• **TASK STATEMENT**
Please give back word for word the lines of the material below between the line containing "Proof. intros Hs" and the line containing "- case_decide as", inclusive.

━━━━━ EXERCISE DATA

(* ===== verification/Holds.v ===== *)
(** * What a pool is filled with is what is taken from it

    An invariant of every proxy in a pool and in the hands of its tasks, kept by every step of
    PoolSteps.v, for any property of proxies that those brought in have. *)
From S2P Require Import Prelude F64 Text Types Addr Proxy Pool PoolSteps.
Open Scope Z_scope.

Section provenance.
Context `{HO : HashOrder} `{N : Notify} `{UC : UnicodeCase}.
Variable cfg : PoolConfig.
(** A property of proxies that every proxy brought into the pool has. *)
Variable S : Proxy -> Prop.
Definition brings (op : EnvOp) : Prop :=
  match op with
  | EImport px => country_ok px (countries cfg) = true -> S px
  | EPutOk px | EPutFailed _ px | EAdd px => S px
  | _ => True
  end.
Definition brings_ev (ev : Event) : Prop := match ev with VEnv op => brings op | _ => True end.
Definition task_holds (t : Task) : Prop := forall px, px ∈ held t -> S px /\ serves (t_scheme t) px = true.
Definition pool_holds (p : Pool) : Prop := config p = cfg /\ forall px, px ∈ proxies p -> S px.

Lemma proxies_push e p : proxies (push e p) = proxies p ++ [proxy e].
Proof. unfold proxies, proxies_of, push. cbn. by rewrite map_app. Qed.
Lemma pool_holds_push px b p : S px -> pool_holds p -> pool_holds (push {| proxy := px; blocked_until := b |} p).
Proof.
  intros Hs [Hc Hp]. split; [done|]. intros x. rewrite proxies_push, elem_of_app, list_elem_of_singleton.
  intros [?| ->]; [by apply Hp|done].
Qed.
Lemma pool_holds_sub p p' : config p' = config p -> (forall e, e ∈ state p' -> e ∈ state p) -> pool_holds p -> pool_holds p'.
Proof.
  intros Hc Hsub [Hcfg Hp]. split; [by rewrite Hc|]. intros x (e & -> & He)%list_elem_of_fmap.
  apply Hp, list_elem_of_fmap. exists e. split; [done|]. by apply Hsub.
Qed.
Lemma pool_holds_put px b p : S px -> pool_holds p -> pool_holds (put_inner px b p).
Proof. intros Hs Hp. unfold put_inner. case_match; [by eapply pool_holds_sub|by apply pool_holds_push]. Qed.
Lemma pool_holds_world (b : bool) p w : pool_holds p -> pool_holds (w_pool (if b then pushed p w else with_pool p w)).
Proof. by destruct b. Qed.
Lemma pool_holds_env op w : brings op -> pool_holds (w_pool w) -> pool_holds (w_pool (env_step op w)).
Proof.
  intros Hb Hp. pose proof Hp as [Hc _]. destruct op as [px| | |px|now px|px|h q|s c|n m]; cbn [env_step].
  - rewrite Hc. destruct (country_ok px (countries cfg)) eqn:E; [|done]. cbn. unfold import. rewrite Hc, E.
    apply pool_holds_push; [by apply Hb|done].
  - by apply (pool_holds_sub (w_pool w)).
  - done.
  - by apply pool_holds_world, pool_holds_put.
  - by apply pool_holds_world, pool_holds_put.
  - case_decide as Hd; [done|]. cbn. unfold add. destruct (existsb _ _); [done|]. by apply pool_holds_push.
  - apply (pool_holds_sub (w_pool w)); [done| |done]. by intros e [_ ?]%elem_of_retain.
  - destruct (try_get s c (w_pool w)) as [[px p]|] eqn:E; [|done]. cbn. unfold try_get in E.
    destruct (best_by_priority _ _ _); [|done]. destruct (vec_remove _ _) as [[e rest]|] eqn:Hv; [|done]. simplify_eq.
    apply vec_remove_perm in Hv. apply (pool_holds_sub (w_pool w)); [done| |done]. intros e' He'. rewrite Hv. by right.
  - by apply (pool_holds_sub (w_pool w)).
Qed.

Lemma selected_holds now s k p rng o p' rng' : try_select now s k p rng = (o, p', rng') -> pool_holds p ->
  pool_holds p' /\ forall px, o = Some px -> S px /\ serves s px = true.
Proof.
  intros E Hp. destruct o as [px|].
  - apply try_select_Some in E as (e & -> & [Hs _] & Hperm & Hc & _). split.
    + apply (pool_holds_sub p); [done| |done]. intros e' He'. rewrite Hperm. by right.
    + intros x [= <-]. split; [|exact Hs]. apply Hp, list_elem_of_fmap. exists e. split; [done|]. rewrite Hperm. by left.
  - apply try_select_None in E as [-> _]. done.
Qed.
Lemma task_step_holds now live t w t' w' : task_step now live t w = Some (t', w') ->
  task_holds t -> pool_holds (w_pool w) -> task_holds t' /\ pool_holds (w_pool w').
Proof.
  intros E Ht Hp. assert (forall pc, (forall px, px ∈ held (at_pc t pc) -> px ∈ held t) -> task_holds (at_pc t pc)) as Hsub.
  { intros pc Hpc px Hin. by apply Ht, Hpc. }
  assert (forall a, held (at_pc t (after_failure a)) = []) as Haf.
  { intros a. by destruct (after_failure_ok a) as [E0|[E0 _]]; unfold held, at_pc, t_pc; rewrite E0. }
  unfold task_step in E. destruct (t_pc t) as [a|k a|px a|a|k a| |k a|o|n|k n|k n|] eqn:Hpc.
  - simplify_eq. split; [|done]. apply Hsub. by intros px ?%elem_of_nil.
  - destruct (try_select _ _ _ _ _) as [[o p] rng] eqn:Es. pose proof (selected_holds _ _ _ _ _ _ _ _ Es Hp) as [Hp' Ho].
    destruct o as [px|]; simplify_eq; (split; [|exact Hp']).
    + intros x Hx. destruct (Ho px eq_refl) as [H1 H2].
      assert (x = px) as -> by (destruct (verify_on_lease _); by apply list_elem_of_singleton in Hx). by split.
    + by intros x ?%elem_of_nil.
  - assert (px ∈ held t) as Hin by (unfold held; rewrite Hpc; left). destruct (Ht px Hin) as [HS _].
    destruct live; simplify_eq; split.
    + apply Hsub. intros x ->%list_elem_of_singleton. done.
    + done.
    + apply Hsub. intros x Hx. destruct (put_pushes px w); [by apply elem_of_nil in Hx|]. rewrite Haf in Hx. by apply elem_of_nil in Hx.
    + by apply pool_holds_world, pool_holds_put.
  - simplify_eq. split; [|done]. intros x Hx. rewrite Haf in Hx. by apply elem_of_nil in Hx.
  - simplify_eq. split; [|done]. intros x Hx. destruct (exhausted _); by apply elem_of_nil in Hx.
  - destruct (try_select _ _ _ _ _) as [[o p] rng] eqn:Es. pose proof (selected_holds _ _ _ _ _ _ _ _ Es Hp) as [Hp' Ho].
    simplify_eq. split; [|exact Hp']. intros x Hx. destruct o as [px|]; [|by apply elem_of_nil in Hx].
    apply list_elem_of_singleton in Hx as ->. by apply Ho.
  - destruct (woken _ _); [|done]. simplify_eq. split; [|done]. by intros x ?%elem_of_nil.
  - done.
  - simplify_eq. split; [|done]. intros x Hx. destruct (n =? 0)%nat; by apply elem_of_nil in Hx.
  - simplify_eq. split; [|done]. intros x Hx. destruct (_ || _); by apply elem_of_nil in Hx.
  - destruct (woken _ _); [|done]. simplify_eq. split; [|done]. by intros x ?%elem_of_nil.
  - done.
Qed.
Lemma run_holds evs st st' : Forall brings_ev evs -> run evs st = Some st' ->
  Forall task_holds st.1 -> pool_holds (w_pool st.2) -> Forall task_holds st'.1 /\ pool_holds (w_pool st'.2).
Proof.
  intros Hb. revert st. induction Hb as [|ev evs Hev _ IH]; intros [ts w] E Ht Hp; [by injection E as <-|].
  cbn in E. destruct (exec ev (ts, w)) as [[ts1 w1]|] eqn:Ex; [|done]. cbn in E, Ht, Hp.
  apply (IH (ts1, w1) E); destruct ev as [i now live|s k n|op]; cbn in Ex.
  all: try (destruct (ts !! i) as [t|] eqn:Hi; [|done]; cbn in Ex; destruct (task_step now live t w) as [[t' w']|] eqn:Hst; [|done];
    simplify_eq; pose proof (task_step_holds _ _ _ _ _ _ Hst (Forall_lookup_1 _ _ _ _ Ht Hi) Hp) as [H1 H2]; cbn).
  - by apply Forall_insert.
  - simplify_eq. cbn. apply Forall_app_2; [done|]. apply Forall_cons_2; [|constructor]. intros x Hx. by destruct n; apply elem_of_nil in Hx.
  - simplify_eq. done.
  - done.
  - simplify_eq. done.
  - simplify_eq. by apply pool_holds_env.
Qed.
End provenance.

━━━━━━━━━━

• **EXERCISE RESPONSE**
Proof. intros Hs Hp. unfold put_inner. case_match; [by eapply pool_holds_sub|by apply pool_holds_push]. Qed.
Lemma pool_holds_world (b : bool) p w : pool_holds p -> pool_holds (w_pool (if b then pushed p w else with_pool p w)).
Proof. by destruct b. Qed.
Lemma pool_holds_env op w : brings op -> pool_holds (w_pool w) -> pool_holds (w_pool (env_step op w)).
Proof.
  intros Hb Hp. pose proof Hp as [Hc _]. destruct op as [px| | |px|now px|px|h q|s c|n m]; cbn [env_step].
  - rewrite Hc. destruct (country_ok px (countries cfg)) eqn:E; [|done]. cbn. unfold import. rewrite Hc, E.
    apply pool_holds_push; [by apply Hb|done].
  - by apply (pool_holds_sub (w_pool w)).
  - done.
  - by apply pool_holds_world, pool_holds_put.
  - by apply pool_holds_world, pool_holds_put.
  - case_decide as Hd; [done|]. cbn. unfold add. destruct (existsb _ _); [done|]. by apply pool_holds_push.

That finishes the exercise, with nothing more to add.